Dataset entries:

(* ===== verification/SizzleSearch.v ===== *)
(** * Sizzle: a whole search

    [search_ok]: the function of all groups, run on a list of elements, adds those that
    the selector means, in order, whatever earlier searches have left in the caches. *)

From Stdlib Require Import ZArith Lia.
From stdpp Require Import base tactics list numbers strings gmap.
From S2P Require Import Prelude JsValue ValidPage RegExec SizzleTokens Sizzle SizzleSelect SizzleSpec SizzleFrame SizzleChild SizzleRun.
Local Open Scope Z_scope.
Local Open Scope sizzle_scope.

(** ** The start of a search *)

(** The state after [dirruns] has got its new number. *)
Definition begun (s : state) : state :=
  match outermostContext s with
  | Unset => with_dirruns (Runs (whole (dirruns s) + 1) (added (dirruns s))) s
  | _ => nested s
  end.
Lemma next_dirruns_begun s : next_dirruns (outermostContext s) s = Some (begun s, Good (dirruns (begun s))).
Proof. unfold next_dirruns, begun, bind, get. by destruct (outermostContext s). Qed.
Lemma begun_known s v : known s v -> known (begun s) v.
Proof.
  intros [H1 H2]. unfold begun. destruct (outermostContext s); (split; cbn; [lia|]); [done|..];
    (eapply Forall_impl; [exact H2|]; cbn; lia).
Qed.
Lemma begun_fresh s v : known s v -> ~ extends (dirruns (begun s)) v.
Proof.
  intros [H1 H2] [H3 (l & H4)]. unfold begun in *. destruct (outermostContext s); cbn in *; [lia|..];
    (rewrite H4 in H2; apply Forall_app in H2 as [[_ H2]%Forall_app _]; inversion H2; lia).
Qed.
Lemma begun_tidy s : tidy s -> tidy (begun s).
Proof.
  intros [T1 T2 T3 T4]. assert (Hs : slots (begun s) = slots s /\ arrays (begun s) = arrays s /\ nth_of (begun s) = nth_of s /\ last_of (begun s) = last_of s)
    by (unfold begun; by destruct (outermostContext s)).
  destruct Hs as (E1 & E2 & E3 & E4). split; rewrite ?E1, ?E2, ?E3, ?E4.
  - intros p j Hj. destruct (T1 _ _ Hj) as (a & Ha & Hk). exists a. split; [done|]. by apply begun_known.
  - intros p t v i d H. apply begun_known. by eapply T2.
  - intros n t v d H. apply begun_known. by eapply T3.
  - destruct T4 as [T4 T5]. unfold begun. destruct (outermostContext s); (split; [cbn; lia|]); cbn; [done|..];
      (apply Forall_app; split; [eapply Forall_impl; [exact T5|]; cbn; lia|repeat constructor]).
Qed.

(** What a search leaves alone. *)
Definition same_rest (s s' : state) : Prop :=
  supers s' = supers s /\ doneNames s' = doneNames s /\ tokenCache s' = tokenCache s /\ compilerCache s' = compilerCache s /\ ids s' = ids s.
#[export] Instance same_rest_preorder : PreOrder same_rest.
Proof. split; [done|]. intros a b c (H1 & H2 & H3 & H4 & H5) (K1 & K2 & K3 & K4 & K5). repeat split; congruence. Qed.

Section Search.
Context {D : Document} {L : DocumentLaws D}.
Context (sizzle : jstr -> nat -> list nat -> M (list nat)).

Lemma flag_node n : context_flag (Node n) <> Unset.
Proof. by destruct n. Qed.
(** The state in which the first element is looked at. *)
Definition started (q : nat) (c : ctx) (s : state) : state :=
  let s1 := with_outermost (context_flag c) (begun s) in
  with_cachedruns (default 0 (matcherCachedRuns s1 !! q)) s1.
Lemma started_good q n s : tidy s -> good (dirruns (begun s)) (context_flag (Node n)) (started q (Node n) s).
Proof.
  intros T. pose proof (begun_tidy s T) as [B1 B2 B3 B4]. split; [by split| |done|done|apply flag_node].
  assert (Hs : nth_of (begun s) = nth_of s /\ last_of (begun s) = last_of s) by (unfold begun; by destruct (outermostContext s)).
  destruct Hs as [E3 E4]. split.
  - intros p t v i d H Hv. change (nth_of (started q (Node n) s)) with (nth_of (begun s)) in H. rewrite E3 in H.
    by destruct (begun_fresh s v (t_nth _ T _ _ _ _ _ H)).
  - intros m t v d H Hv. change (last_of (started q (Node n) s)) with (last_of (begun s)) in H. rewrite E4 in H.
    by destruct (begun_fresh s v (t_last _ T _ _ _ _ H)).
Qed.
Lemma started_unused q c s : tidy s -> unused (dirruns (begun s)) (started q c s).
Proof.
  intros T p a (j & Hj & Ha). 
  assert (Hs : slots (begun s) = slots s /\ arrays (begun s) = arrays s) by (unfold begun; by destruct (outermostContext s)).
  destruct Hs as [E1 E2]. cbn in Hj, Ha. rewrite E1 in Hj. rewrite E2 in Ha.
  destruct (t_slots _ T _ _ Hj) as (a' & Ha' & Hk). rewrite Ha' in Ha. injection Ha as ->. by apply begun_fresh.
Qed.

(** ** From one element to the next *)

Definition bumped (v : runs) (q : nat) (s : state) : state :=
  let k := default 0 (matcherCachedRuns s !! q) + 1 in
  with_cachedruns k (with_super (supers s) (<[q := k]> (matcherCachedRuns s)) (with_dirruns v s)).
Lemma bumped_good v o q s : good v o s -> good v o (bumped v q s).
Proof.
  intros [T K V O S]. split; [|done|done|done|done]. destruct V as [V1 (l & V2)]. destruct T as [T1 T2 T3 T4].
  assert (Hk : forall v', known s v' -> known (bumped v q s) v').
  { intros v' [H1 H2]. split; [cbn; lia|done]. }
  split.
  - intros p j Hj. destruct (T1 _ _ Hj) as (a & Ha & Hka). exists a. split; [done|]. by apply Hk.
  - intros p t v' i d H. by eapply Hk, T2.
  - intros n t v' d H. by eapply Hk, T3.
  - split; [done|]. cbn. destruct T4 as [_ T4]. rewrite V2 in T4. by apply Forall_app in T4 as [T4 _].
Qed.
Lemma bumped_comb v0 k d ne f v q s : cachedruns s = default 0 (matcherCachedRuns s !! q) ->
  comb_ok (every false) v0 k d ne f s -> comb_ok (every true) v0 k d ne f (bumped v q s).
Proof.
  intros Hq H x a Ha Hv Hk. specialize (H x a Ha Hv Hk). destruct (result_of a) as [[|n]|]; [done| |done].
  destruct H as (H1 & H2 & _). split; [done|]. cbn. split; [lia|]. intros _ Hn. lia.
Qed.
Lemma bumped_inv v0 o c m v q s : cachedruns s = default 0 (matcherCachedRuns s !! q) ->
  inv false v0 o c m s -> inv true v0 o c m (bumped v q s).
Proof.
  intros Hq. induction m as [m Hm|r k m IH|m ms IH] using head_ind; cbn [inv].
  - destruct m as [| | | | | | | | |lead r k k'| |[]]; try done. destruct c; [done| |done]. by apply bumped_comb.
  - intros [H1 H2]. split; [by apply bumped_comb|by apply IH].
  - done.
Qed.

(** The loop over the elements, of an outermost search without set matchers. *)
Definition each_of (ms : list matcher) (q : nat) (c : ctx) (v : runs) :=
  fix each (elems : array) (results : list nat) (taken : bool) (unmatched : array) : M (list nat * array) :=
    match elems with
    | [] => ret (results, rev unmatched)
    | x :: elems =>
        taken <- match x with
                 | Some e =>
                     ok <- run_one sizzle ms e c;;
                     (modify (with_dirruns v);;;
                      modify (fun s => let k := default 0 (matcherCachedRuns s !! q) + 1 in
                        with_cachedruns k (with_super (supers s) (<[q := k]> (matcherCachedRuns s)) s)));;;
                     ret ok
                 | None => ret taken
                 end;;
        each elems (match x with Some e => if taken then results ++ [e] else results | None => results end)
          taken ((if taken then None else x) :: unmatched)
    end.

Section Loop.
Context (ms : list matcher) (q n : nat) (v : runs) (Hms : grouped false ms).
Let o := context_flag (Node n).
Definition ready (s : state) : Prop :=
  good v o s /\ cachedruns s = default 0 (matcherCachedRuns s !! q) /\ Forall (fun m => inv true v o (Node n) m s) ms.
Lemma frame_rest ks e s s' : frame ks e s s' -> same_rest s s'.
Proof. intros F. repeat split; apply F. Qed.

Lemma ready_bumped b s : good v o s -> cachedruns s = default 0 (matcherCachedRuns s !! q) ->
  Forall (fun m => inv b v o (Node n) m s) ms -> ready (bumped v q s).
Proof.
  intros G Hq I. split; [by apply bumped_good|]. split; [cbn; by rewrite lookup_insert_eq|].
  eapply Forall_impl; [exact I|]. intros m Hm. apply bumped_inv; [done|]. eapply inv_weak. exact Hm.
Qed.
Lemma each_ok l : forall results taken unmatched s, ready s -> Forall (fun e => is_element e = true) l ->
  yields (each_of ms q (Node n) v (map Some l) results taken unmatched) s (fun r s' =>
    r.1 = results ++ filter (fun e => sem_super o (Super q ms []) (Node n) e = true) l /\ ready s' /\ same_rest s s').
Proof.
  induction l as [|e l IH]; intros results taken unmatched s R Hl.
  - apply yields_ret. cbn. by rewrite app_nil_r.
  - apply Forall_cons in Hl as [He Hl]. destruct R as (G & Hq & I). cbn [map each_of].
    destruct (proj2 (proj2 (proj2 (run_shapes sizzle))) false ms Hms v o (Node n) e s ltac:(by exists n) G I He)
      as (b & s1 & E1 & Hb & G1 & F1 & I1).
    assert (R1 : ready (bumped v q s1)).
    { eapply ready_bumped; [done| |exact I1]. by rewrite (f_runs _ _ _ _ F1), (f_matcher _ _ _ _ F1). }
    apply (yields_bind _ _ _ (fun b' s' => b' = b /\ s' = bumped v q s1)).
    { exists b, (bumped v q s1). split; [|done]. unfold bind. rewrite E1. reflexivity. }
    intros b' s' [-> ->]. eapply yields_mono; [by apply IH|]. intros r s' (-> & R' & S').
    split; [|split; [done|]].
    + rewrite filter_cons. change (sem_super o (Super q ms []) (Node n) e) with (sem_super o (Super 0 ms []) (Node n) e).
      rewrite <- Hb. destruct b; [rewrite decide_True by done; by rewrite <- app_assoc|by rewrite decide_False].
    + etrans; [by eapply frame_rest|]. exact S'.
Qed.
End Loop.

(** ** The search *)

Definition search_frame (s s' : state) : Prop :=
  tidy s' /\ outermostContext s' = outermostContext s /\ same_rest s s'.

Lemma search_end v s0 s : v = dirruns (begun s0) -> tidy s0 -> good v (context_flag (Node 0)) s \/ (exists n, good v (context_flag (Node n)) s) ->
  same_rest s0 s -> search_frame s0 (with_outermost (outermostContext s0) (with_dirruns v s)).
Proof.
  intros -> T0 G R. assert (exists o, good (dirruns (begun s0)) o s) as [o [T K V O S]] by (destruct G as [G|[n G]]; eauto).
  split; [|split; [done|exact R]]. destruct V as [V1 (l & V2)]. destruct T as [T1 T2 T3 T4].
  assert (Hk : forall v', known s v' -> known (with_outermost (outermostContext s0) (with_dirruns (dirruns (begun s0)) s)) v').
  { intros v' [H1 H2]. split; [cbn; lia|done]. }
  split.
  - intros p j Hj. destruct (T1 _ _ Hj) as (a & Ha & Hka). exists a. split; [done|]. by apply Hk.
  - intros p t v' i d H. by eapply Hk, T2.
  - intros n t v' d H. by eapply Hk, T3.
  - split; [done|]. cbn. destruct T4 as [_ T4]. rewrite V2 in T4. by apply Forall_app in T4 as [T4 _].
Qed.
(** The part of the search after its elements are known. *)
Lemma search_tail q ms n l results s (k : runs -> list nat * array -> M (option array * list nat)) :
  ms <> [] -> grouped false ms -> tidy s -> Forall (fun e => is_element e = true) l ->
  (forall v r s', exists w, k v r s' = Some (with_outermost (outermostContext s) (with_dirruns v s'), Good (w, r.1))) ->
  yields (dirrunsUnique <- next_dirruns (outermostContext s);;
          (modify (with_outermost (context_flag (Node n)));;; modify (fun s => with_cachedruns (default 0 (matcherCachedRuns s !! q)) s));;;
          r <- each_of ms q (Node n) dirrunsUnique (map Some l) results false [];;
          k dirrunsUnique r) s
    (fun r s' => r.2 = results ++ filter (fun e => sem_super (context_flag (Node n)) (Super q ms []) (Node n) e = true) l /\ search_frame s s').
Proof.
  intros Hms Hg T Hl Hk.
  apply (yields_bind _ _ _ (fun v s1 => v = dirruns (begun s) /\ s1 = begun s)).
  { eexists _, _. split; [apply next_dirruns_begun|]. done. }
  intros v s1 [-> ->]. apply (yields_bind _ _ _ (fun _ s1 => s1 = started q (Node n) s)).
  { eexists tt, _. split; reflexivity. }
  intros ? s1 ->. eapply yields_bind.
  - apply (each_ok ms q n (dirruns (begun s)) Hg l results false []); [|done].
    split; [by apply started_good|]. split; [done|]. apply Forall_forall. intros m _. by apply inv_unused, started_unused.
  - intros r s2 (Hr & (G & _) & R). destruct (Hk (dirruns (begun s)) r s2) as [w Hw].
    eexists _, _. split; [exact Hw|]. split; [exact Hr|].
    apply search_end; [done|done|by right; exists n|].
    etrans; [|exact R]. unfold started, begun, nested. by destruct (outermostContext s).
Qed.

(** On a seed set. *)
Lemma search_seed q ms n l results b s : ms <> [] -> grouped false ms -> tidy s -> Forall (fun e => is_element e = true) l ->
  yields (run_super sizzle (Super q ms []) (Some (map Some l)) (Node n) results (Some b)) s
    (fun r s' => r.2 = results ++ filter (fun e => sem_super (context_flag (Node n)) (Super q ms []) (Node n) e = true) l /\ search_frame s s').
Proof.
  intros Hms Hg T Hl. cbn [run_super]. rewrite (bool_decide_eq_false_2 (length ms = 0%nat)) by (by destruct ms).
  apply yields_get, yields_pure.
  apply (search_tail q ms n l results s); [done..|]. intros v [r1 r2] s'. by exists (Some [] : option array).
Qed.
(** On all elements. *)
Lemma search_all q ms n results (b : bool) s : ms <> [] -> grouped false ms -> tidy s ->
  let top := if b then default n (parentNode n) else n in
  Forall (fun e => is_element e = true) (getElementsByTagName (u "*") top) ->
  yields (run_super sizzle (Super q ms []) None (Node n) results (Some b)) s
    (fun r s' => r.2 = results ++ filter (fun e => sem_super (context_flag (Node n)) (Super q ms []) (Node n) e = true)
                                     (getElementsByTagName (u "*") top) /\ search_frame s s').
Proof.
  intros Hms Hg T top Hl. cbn [run_super]. rewrite (bool_decide_eq_false_2 (length ms = 0%nat)) by (by destruct ms).
  apply yields_get, yields_pure.
  apply (search_tail q ms n (getElementsByTagName (u "*") top) results s); [done..|]. intros v [r1 r2] s'. by exists (None : option array).
Qed.
End Search.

*Work request:*
Using the records above, restate word for word the lines from the one with "with_cachedruns (default 0 (matcherCachedRuns s1" through the one with "arrays s) by", both included.

*Output below:*
  with_cachedruns (default 0 (matcherCachedRuns s1 !! q)) s1.
Lemma started_good q n s : tidy s -> good (dirruns (begun s)) (context_flag (Node n)) (started q (Node n) s).
Proof.
  intros T. pose proof (begun_tidy s T) as [B1 B2 B3 B4]. split; [by split| |done|done|apply flag_node].
  assert (Hs : nth_of (begun s) = nth_of s /\ last_of (begun s) = last_of s) by (unfold begun; by destruct (outermostContext s)).
  destruct Hs as [E3 E4]. split.
  - intros p t v i d H Hv. change (nth_of (started q (Node n) s)) with (nth_of (begun s)) in H. rewrite E3 in H.
    by destruct (begun_fresh s v (t_nth _ T _ _ _ _ _ H)).
  - intros m t v d H Hv. change (last_of (started q (Node n) s)) with (last_of (begun s)) in H. rewrite E4 in H.
    by destruct (begun_fresh s v (t_last _ T _ _ _ _ H)).
Qed.
Lemma started_unused q c s : tidy s -> unused (dirruns (begun s)) (started q c s).
Proof.
  intros T p a (j & Hj & Ha). 
  assert (Hs : slots (begun s) = slots s /\ arrays (begun s) = arrays s) by (unfold begun; by destruct (outermostContext s)).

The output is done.